Coined by George Orwell in his essay “You and the Atomic Bomb,” Cold War was a term that describe hostilities between the USSR and the United States and its western European allies, between 1947 (some say by the end of WWI) and the official dissolve of the USSR in 1991. During this time, a massive effort including over 2200 defense and civilian contractors, employing thousands of people, developed a plan for the WS-107A-2, also known as the Titan I Weapon System. The plan was to build an underground complex, a small city really, for staff to live and work in. In the unfortunate event of a nuclear threat, this complex would serve as a central zone to launch our missiles in a pre-emptive strike or counter attack.
This subterranean military structure housed three launch silos each containing an 84 foot long, 150 ton Titan I Missile with a W38 thermonuclear warhead with a 3.75 megaton yield. That was 250 times the yield of “Little Boy,” the device used to annihilate Hiroshima. Produced by the Martin Company, each missile had a range of 6300 nautical miles reaching speeds of 18,030 mph.
The construction of this colossal war complex began in 1959, with thousands working diligently, and was completed and operational in 1962. The silo itself is approximately 55 feet in diameter and 150 feet underground. If a nuclear attack was to come to U.S. soil the buried system had to withstand massive amounts of shock. The walls range in thickness from 2-3 feet of reinforced concrete. The silo doors, which were some of the few segments necessarily exposed to the outside world, were built with concrete and steel, weighing 125 tons.
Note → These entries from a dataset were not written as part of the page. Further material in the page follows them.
(* ===== verification/Paging.v ===== *)
(** * Four-level page tables ([src/paging.h], [src/paging.cc])

    A table is a page of 512 entries of 64 bits; the memory that holds tables
    is a map from the physical address of a table to its entries.  The tables
    of the four levels are one template in the source, instantiated with four
    strategies that say whether an entry may be a page, a table, or either. *)

From S2P Require Import Prelude KernelBase PhysPages.
Import Generic.

(** ** Constants and alignment *)

Definition kAddrCannotTranslate : Z := 0x8000000000000000.
Definition kPageAttrMask : Z := 31.
Definition kPageAttrPresent : Z := 1.
Definition kPageAttrWritable : Z := 2.
Definition kPageAttrUser : Z := 4.
Definition kPageAttrWriteThrough : Z := 8.
Definition kPageAttrCacheDisable : Z := 16.
Definition kPageAttrMemMappedIO : Z :=
  Z.lor (Z.lor kPageAttrCacheDisable kPageAttrPresent) kPageAttrWritable.

(** [~v] on [uint64_t]. *)
Definition not64 (v : Z) : Z := u64 (Z.lnot v).
Definition CeilToPageAlignment (v : Z) : Z := Z.land (u64 (u64 (v + kPageSize) - 1)) (not64 kPageAddrMask).
Definition FloorToPageAlignment (v : Z) : Z := Z.land v (not64 kPageAddrMask).
Definition IsAlignedToPageSize (v : Z) : bool := Z.land v kPageAddrMask =? 0.
(** [static_cast<int64_t>(addr) >= 0] *)
Definition AssertAddressIsInLowerHalf (addr : Z) : res unit := kassert (0 <=? i64 addr).

(** ** Entries *)

(** The four instances of [PageTableEntryStruct]. *)
Inductive EntryKind := PTE | PDE | PDPTE | PML4E.
Definition kIndexShift (k : EntryKind) : Z :=
  match k with PTE => 12 | PDE => 21 | PDPTE => 30 | PML4E => 39 end.
Definition is_page_allowed (k : EntryKind) : bool := match k with PML4E => false | _ => true end.
Definition is_table_allowed (k : EntryKind) : bool := match k with PTE => false | _ => true end.
Definition next_kind (k : EntryKind) : EntryKind :=
  match k with PML4E => PDPTE | PDPTE => PDE | _ => PTE end.
Definition kOffsetMask (k : EntryKind) : Z := Z.shiftl 1 (kIndexShift k) - 1.
Definition kNumOfEntries : nat := 512.
Definition kIndexMask : Z := 511.
Definition addr2index (k : EntryKind) (addr : Z) : Z :=
  Z.land (Z.shiftr addr (kIndexShift k)) kIndexMask.

(** The tables in memory, by physical address. *)
Abbreviation tables := (gmap Z (list Z)).

Section Paging.
(** [GetPhysAddrMask()]: the physical address bits of this processor. *)
Context (phys_addr_mask : Z).

Definition IsPresent (data : Z) : bool := negb (Z.land data kPageAttrPresent =? 0).
Definition IsPage (k : EntryKind) (data : Z) : bool :=
  if is_page_allowed k && is_table_allowed k then negb (Z.land data 128 =? 0) else is_page_allowed k.
(** 0 is the null pointer. *)
Definition GetTableAddr (k : EntryKind) (data : Z) : Z :=
  if IsPage k data then 0 else Z.land (Z.land data phys_addr_mask) (not64 kPageAddrMask).
Definition GetTableAddrWithOffset (k : EntryKind) (data offset : Z) : Z :=
  if GetTableAddr k data =? 0 then 0 else u64 (GetTableAddr k data + offset).
Definition SetAttrAsPage (k : EntryKind) (data : Z) : Z :=
  if is_page_allowed k && is_table_allowed k then Z.lor data 128 else data.
Definition SetAttrAsTable (k : EntryKind) (data : Z) : Z :=
  if is_page_allowed k && is_table_allowed k then Z.land data (not64 128) else data.
Definition SetTableAddr (k : EntryKind) (table attr : Z) : res Z :=
  let addr_mask := Z.land phys_addr_mask (not64 kPageAddrMask) in
  run kassert (Z.land table (not64 addr_mask) =? 0);
  Done (SetAttrAsTable k (Z.lor table attr)).
Definition GetPageBaseAddr (k : EntryKind) (data : Z) : Z :=
  Z.land data (Z.land phys_addr_mask (not64 (kOffsetMask k))).
Definition SetPageBaseAddr (k : EntryKind) (paddr attr data : Z) : res Z :=
  run kassert (Z.land paddr (kOffsetMask k) =? 0);
  let addr_mask := Z.land phys_addr_mask (not64 (kOffsetMask k)) in
  let data := Z.land data (not64 (Z.lor addr_mask kPageAttrMask)) in
  let data := Z.lor data (Z.lor (Z.land paddr addr_mask) attr) in
  Done (SetAttrAsPage k data).
Definition SetAttr (attr data : Z) : Z :=
  Z.lor (Z.land data (not64 kPageAttrMask)) (Z.land kPageAttrMask attr).
Definition IsDirty (data : Z) : bool := negb (Z.land data 64 =? 0).
Definition ClearDirtyBit (data : Z) : Z := Z.land data (not64 64).

(** ** Tables *)

Definition read_entry (m : tables) (t : Z) (k : EntryKind) (vaddr : Z) : res Z :=
  do es <- deref (m !! t); deref (es !! Z.to_nat (addr2index k vaddr)).
Definition write_entry (m : tables) (t : Z) (k : EntryKind) (vaddr data : Z) : res tables :=
  do es <- deref (m !! t);
  Done (<[t := <[Z.to_nat (addr2index k vaddr) := data]> es]> m).
(** [ClearMapping] on the page at [t]. *)
Definition ClearMapping (t : Z) (m : tables) : tables := <[t := replicate kNumOfEntries 0]> m.

Definition GetTableBaseForAddr (m : tables) (t : Z) (k : EntryKind) (vaddr : Z) : res Z :=
  do e <- read_entry m t k vaddr; Done (GetTableAddr k e).
(** The previous table, and the memory. *)
Definition SetTableBaseForAddr (m : tables) (t : Z) (k : EntryKind) (addr new_ent attr : Z)
  : res (Z * tables) :=
  do e <- read_entry m t k addr;
  let old_e := GetTableAddr k e in
  do e <- SetTableAddr k new_ent attr;
  do m <- write_entry m t k addr e;
  Done (old_e, m).
Definition SetPageBaseForAddr (m : tables) (t : Z) (k : EntryKind) (vaddr paddr attr : Z) : res tables :=
  do e <- read_entry m t k vaddr;
  do e <- SetPageBaseAddr k paddr attr e;
  write_entry m t k vaddr e.

(** The walk from a table of kind [k]; [depth] bounds the levels. *)
Fixpoint v2p_from (depth : nat) (m : tables) (t : Z) (k : EntryKind) (vaddr : Z) : res Z :=
  do e <- read_entry m t k vaddr;
  if negb (IsPresent e) then Done kAddrCannotTranslate
  else if IsPage k e then Done (Z.lor (GetPageBaseAddr k e) (Z.land vaddr (kOffsetMask k)))
  else
    match depth with
    | O => Done kAddrCannotTranslate
    | S depth' => v2p_from depth' m (GetTableAddr k e) (next_kind k) vaddr
    end.
Definition v2p (m : tables) (pml4 vaddr : Z) : res Z := v2p_from 3 m pml4 PML4E vaddr.
(** The same through the straight mapping: tables are read at [offset] behind
    their physical address. *)
Fixpoint v2pWithOffset_from (depth : nat) (m : tables) (t : Z) (k : EntryKind) (vaddr offset : Z) : res Z :=
  do e <- read_entry m t k vaddr;
  if negb (IsPresent e) then Done kAddrCannotTranslate
  else if IsPage k e then Done (Z.lor (GetPageBaseAddr k e) (Z.land vaddr (kOffsetMask k)))
  else
    match depth with
    | O => Done kAddrCannotTranslate
    | S depth' => v2pWithOffset_from depth' m (GetTableAddrWithOffset k e offset) (next_kind k) vaddr offset
    end.

Definition SetKernelPageEntries (m : tables) (kernel_pml4 pml4 : Z) : res tables :=
  do src <- deref (m !! kernel_pml4);
  do dst <- deref (m !! pml4);
  Done (<[pml4 := take 256 dst ++ drop 256 src]> m).

(** ** Creating mappings *)

Section Alloc.
(** [TAllocator], the operation [AllocPages<T*>(1)] of it. *)
Context {A : Type} (AllocPage : A -> res (Z * A)).

Record mapping := Mapping {
  m_tables : tables;
  m_alloc : A;
  m_vaddr : Z;
  m_paddr : Z;
  m_pages : Z;
}.
Definition with_tables (c : mapping) (m : tables) : mapping :=
  Mapping m (m_alloc c) (m_vaddr c) (m_paddr c) (m_pages c).

Definition AllocPageTable (m : tables) (a : A) : res (Z * tables * A) :=
  do '(t, a) <- AllocPage a;
  run kassert (negb (t =? 0));
  Done (t, ClearMapping t m, a).

(** [if (!e.IsPresent()) { allocate a table; e.SetTableAddr(...) }] *)
Definition ensure_table (t : Z) (k : EntryKind) (attr : Z) (c : mapping) : res mapping :=
  do e <- read_entry (m_tables c) t k (m_vaddr c);
  if IsPresent e then Done c
  else
    do '(nt, a) <- AllocPage (m_alloc c);
    let m := ClearMapping nt (m_tables c) in
    do e <- SetTableAddr k nt attr;
    do m <- write_entry m t k (m_vaddr c) e;
    Done (Mapping m a (m_vaddr c) (m_paddr c) (m_pages c)).
Definition set_attr (t : Z) (k : EntryKind) (attr : Z) (c : mapping) : res mapping :=
  do e <- read_entry (m_tables c) t k (m_vaddr c);
  do m <- write_entry (m_tables c) t k (m_vaddr c) (SetAttr attr e);
  Done (with_tables c m).
Definition set_page (t : Z) (k : EntryKind) (attr : Z) (c : mapping) : res mapping :=
  do m <- SetPageBaseForAddr (m_tables c) t k (m_vaddr c) (m_paddr c) attr;
  Done (with_tables c m).
(** [vaddr += size; paddr += size; num_of_4k_pages -= pages] *)
Definition advance (size pages : Z) (c : mapping) : mapping :=
  Mapping (m_tables c) (m_alloc c) (u64 (m_vaddr c + size)) (u64 (m_paddr c + size)) (m_pages c - pages).

(** [k] iterations are left before the index reaches 512. *)
Fixpoint pt_loop (k : nat) (pt attr : Z) (c : mapping) : res mapping :=
  match k with
  | O => Done c
  | S k' =>
    if m_pages c =? 0 then Done c
    else do c <- set_page pt PTE attr c; pt_loop k' pt attr (advance (Z.shiftl 1 12) 1 c)
  end.
(** [kNumOfEntries - addr2index(vaddr)] *)
Definition iterations (k : EntryKind) (vaddr : Z) : nat :=
  Z.to_nat (Z.of_nat kNumOfEntries - addr2index k vaddr).

Definition pdt_body (pdt attr : Z) (c : mapping) : res mapping :=
  do e <- read_entry (m_tables c) pdt PDE (m_vaddr c);
  if negb (IsPresent e) && (512 <=? m_pages c) && (Z.land (m_vaddr c) (kOffsetMask PDE) =? 0) &&
     (Z.land (m_paddr c) (kOffsetMask PDE) =? 0) then
    do c <- set_page pdt PDE attr c; Done (advance (Z.shiftl 1 21) 512 c)
  else
    do c <- ensure_table pdt PDE attr c;
    do c <- set_attr pdt PDE attr c;
    do e <- read_entry (m_tables c) pdt PDE (m_vaddr c);
    if IsPage PDE e then Stop Panic
    else pt_loop (iterations PTE (m_vaddr c)) (GetTableAddr PDE e) attr c.
Fixpoint pdt_loop (k : nat) (pdt attr : Z) (c : mapping) : res mapping :=
  match k with
  | O => Done c
  | S k' =>
    if m_pages c =? 0 then Done c
    else do c <- pdt_body pdt attr c; pdt_loop k' pdt attr c
  end.
Definition pdpt_body (pdpt attr : Z) (c : mapping) : res mapping :=
  do c <- ensure_table pdpt PDPTE attr c;
  do c <- set_attr pdpt PDPTE attr c;
  do e <- read_entry (m_tables c) pdpt PDPTE (m_vaddr c);
  if IsPage PDPTE e then Stop Panic
  else pdt_loop (iterations PDE (m_vaddr c)) (GetTableAddr PDPTE e) attr c.
Fixpoint pdpt_loop (k : nat) (pdpt attr : Z) (c : mapping) : res mapping :=
  match k with
  | O => Done c
  | S k' =>
    if m_pages c =? 0 then Done c
    else do c <- pdpt_body pdpt attr c; pdpt_loop k' pdpt attr c
  end.
Definition pml4_body (pml4 attr : Z) (c : mapping) : res mapping :=
  do c <- ensure_table pml4 PML4E attr c;
  do c <- set_attr pml4 PML4E attr c;
  do e <- read_entry (m_tables c) pml4 PML4E (m_vaddr c);
  pdpt_loop (iterations PDPTE (m_vaddr c)) (GetTableAddr PML4E e) attr c.
(** This loop does not look at the number of pages left. *)
Fixpoint pml4_loop (k : nat) (pml4 attr : Z) (c : mapping) : res mapping :=
  match k with
  | O => Done c
  | S k' => do c <- pml4_body pml4 attr c; pml4_loop k' pml4 attr c
  end.

Definition CreatePageMapping (m : tables) (a : A) (pml4 vaddr paddr byte_size attr : Z)
  : res (tables * A) :=
  run kassert (Z.land vaddr kPageAddrMask =? 0);
  run kassert (Z.land paddr kPageAddrMask =? 0);
  let num_of_4k_pages := ByteSizeToPageSize byte_size in
  do c <- pml4_loop (iterations PML4E vaddr) pml4 attr (Mapping m a vaddr paddr num_of_4k_pages);
  Done (m_tables c, m_alloc c).
End Alloc.

(** ** Flushing dirty pages *)

(** The physical addresses of the pages flushed, and the tables with their dirty
    bits cleared; [k] iterations are left. *)
Record flushing := Flushing { f_tables : tables; f_vaddr : Z; f_pages : Z; f_log : list Z }.

Fixpoint flush_pt (k : nat) (pt : Z) (c : flushing) : res flushing :=
  match k with
  | O => Done c
  | S k' =>
    if f_pages c =? 0 then Done c
    else
      do e <- read_entry (f_tables c) pt PTE (f_vaddr c);
      do '(m, log) <-
        (if IsDirty e then
           do m <- write_entry (f_tables c) pt PTE (f_vaddr c) (ClearDirtyBit e);
           Done (m, f_log c ++ [GetPageBaseAddr PTE e])
         else Done (f_tables c, f_log c));
      flush_pt k' pt (Flushing m (u64 (f_vaddr c + 4096)) (f_pages c - 1) log)
  end.
(** The test each level makes of its entry, and the table it leads to. *)
Definition flush_down (t : Z) (k : EntryKind) (c : flushing) : res Z :=
  do e <- read_entry (f_tables c) t k (f_vaddr c);
  if negb (IsPresent e) then Stop Panic
  else if IsPage k e then Stop Panic
  else Done (GetTableAddr k e).
Fixpoint flush_pdt (k : nat) (pdt : Z) (c : flushing) : res flushing :=
  match k with
  | O => Done c
  | S k' =>
    if f_pages c =? 0 then Done c
    else
      do pt <- flush_down pdt PDE c;
      do c <- flush_pt (iterations PTE (f_vaddr c)) pt c;
      flush_pdt k' pdt c
  end.
Fixpoint flush_pdpt (k : nat) (pdpt : Z) (c : flushing) : res flushing :=
  match k with
  | O => Done c
  | S k' =>
    if f_pages c =? 0 then Done c
    else
      do pdt <- flush_down pdpt PDPTE c;
      do c <- flush_pdt (iterations PDE (f_vaddr c)) pdt c;
      flush_pdpt k' pdpt c
  end.
Fixpoint flush_pml4 (k : nat) (pml4 : Z) (c : flushing) : res flushing :=
  match k with
  | O => Done c
  | S k' =>
    do pdpt <- flush_down pml4 PML4E c;
    do c <- flush_pdpt (iterations PDPTE (f_vaddr c)) pdpt c;
    flush_pml4 k' pml4 c
  end.
Definition FlushDirtyPages (m : tables) (pml4 vaddr byte_size : Z) : res (tables * list Z) :=
  run kassert (Z.land vaddr kPageAddrMask =? 0);
  do c <- flush_pml4 (iterations PML4E vaddr) pml4
            (Flushing m vaddr (ByteSizeToPageSize byte_size) []);
  Done (f_tables c, f_log c).
End Paging.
The heart of the complex is the control room and the powerhouse. The control room measured 40 feet high and 100 feet in diameter, whereas the powerhouse measured in at 60 feet in height and 127 feet in diameter. Built as a large dome, the control room furnished the barracks, mess hall, showers, in addition to the launch control systems. The powerhouse dome contained all the main generators and power distribution systems. The whole system is interconnected by a thoroughfare of more than 2500 feet of tunnels, with the antenna silos being 1300 feet away from the launch silos.
This complex in particular had contracted 47 Titan I missiles built, and three were always alert during the Cuban Missile Crisis of 1962.
There were 18 total operational Titan I missile sites located in 5 states, and the development costs were immense, even for 1960’s dollars. Today a similar site would sum in the hundreds of millions just to construct, not to mention the furnishings which would amplify the costs. Of the 18 Titan I sites, not one survived longer than 4 years. They were systematically shut down, scrapped of their copper, steel and hardware, and abandoned for good. On March 25th, 1965 due to unforeseen circumstances, this site was inactivated. Some sites still remain government property; some were sold at auction, while others were turned over to the original landowners, as was the case with this one in eastern Washington.